Non-Inflammatory Pediatric Conditions
Dr. Sule also identified several non-inflammatory pediatric rheumatic conditions, such as:
- Hypermobility, which is characterized by intermittent muscular pain not related to the joints;
- Legg-Calve-Perthes disease, or idiopathic osteonecrosis of the hip, which requires an X-ray to determine whether it’s bilateral;
- Slipped capital femoral epiphysis, which is a hip condition in which the femur head slips off the body of the femur. It is most commonly seen in overweight boys and is often bilateral; and
- Osgood-Schlatter disease, which involves pain and swelling at the tibial tuberosity that is worsened by activity and mostly treated with supportive care.
Speaking on the topic of arthritis in children, Dr. Sule noted that most cases of juvenile idiopathic arthritis (JIA) are oligoarticular, affecting up to four joints in the first six months. It tends to involve the large joints—knees, ankles, wrists and elbows—and can be seen nearly throughout childhood. Girls are affected more frequently than boys.
“It’s a very subtle presentation,” Dr. Sule said. Often, the disease manifests itself with the child wanting to be picked up just after waking up in the morning and after naps, because they’re stiff, she noted.
The polyarticular form affects girls more than boys by a three-to-one margin and is usually seen when children are either very young or in their teens. It tends to affect the knees, ankles, wrists and hands. Dr. Sule said it’s important for clinicians to monitor a child’s growth, in addition to their joints.
Systemic JIA can present at any age and is equally prevalent in girls and boys. It includes a fleeting, salmon-colored rash, which can come and go with fever. “If you don’t see it [the rash] the first time, go back and back and back,” she said.
‘It’s very important to start this process early, to start talking to children & their parents about this planned process of transition from as young as ages 11 to 14.’ —Dr. Sule
The disease typically involves a “quotidian fever,” that is, a fever spike followed by hypothermia once or twice a day. This pattern is not typically seen in other causes of fever, so it makes sense to keep track of this, Dr. Sule said.

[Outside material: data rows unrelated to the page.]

(* ===== verification/RedisStore.v ===== *)
(** * The Redis service

    Redis is not part of the repository: it is a parameter of the development, the class [Redis].
    An instance is a state type with one operation, [rexec], that runs one command at a time of
    the server's clock, and a view of that state: the live keys with their values and deadlines,
    the subscriber counts, and the messages published so far.  The laws of the class say what the
    Redis documentation says: each command's reply and its effect on the view ([documented]), and
    that with the passing of time nothing changes but the keys whose deadline has passed.  Two
    behaviours of a deployment are therefore outside the model: eviction under memory pressure,
    and a loss of data at a restart.

    [Mem_Redis] is an instance, so the laws can hold; the witnesses run on it.

    Lua scripts and MULTI blocks run atomically.  They are programs over commands ([rprog]), which
    [rrun] runs on any instance; [rrun_view] reduces that run to a run on the view. *)

From Stdlib Require Import Ascii String DecimalString.
From stdpp Require Import prelude gmap strings list fin_maps sorting.
From S2P Require Import Prelude Json.

(** ** Values, commands and replies *)

Inductive rval :=
| VStr (s : string)
| VSet (x : gset string)
| VZSet (z : gmap string Z).

(** A value with the server time from which it is gone ([None]: no TTL). *)
Record entry := Entry { e_val : rval; e_deadline : option Z }.

Record rview := View {
  rv_keys : gmap string entry;
  rv_subs : gmap string Z;                 (* subscribers of a channel *)
  rv_pub : list (string * string)          (* (channel, message), oldest first *)
}.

Anterior uveitis is a particularly important issue to monitor in JIA, especially because it involves no symptoms.
“It’s very important to recognize that these children need to be screened,” she said. In oligo- and polyarthritis JIA, screening for anterior uveitis should be done every three to four months through age 7, then every four to six months. Yearly screenings are acceptable in systemic JIA, since these children are not at an increased risk.
One key difference between children with JIA and adults with rheumatoid arthritis is that children tend to be able to live disease free without treatment much more commonly than adults, Dr. Sule said.
Dr. Sule also stressed the importance of transitioning children from their pediatric rheumatologist to an adult rheumatologist over a period of time, rather than all at once, so the young adult can become versed in their disease and medications and can develop self-management skills. It’s helpful for the pediatric rheumatologist to prepare a medical summary for the adult rheumatologist, she said. “Get acquainted” visits with the adult physician can be helpful as well.
“It’s very important to start this process early, to start talking to children and their parents about this planned process of transition from as young as ages 11 to 14,” Dr. Sule said, “so that it’s a process of development—not just that they turn 21 and at their last visit they’re seen by the pediatric rheumatologist and told to find an adult rheumatologist.”
Thomas R. Collins is a freelance writer living in South Florida.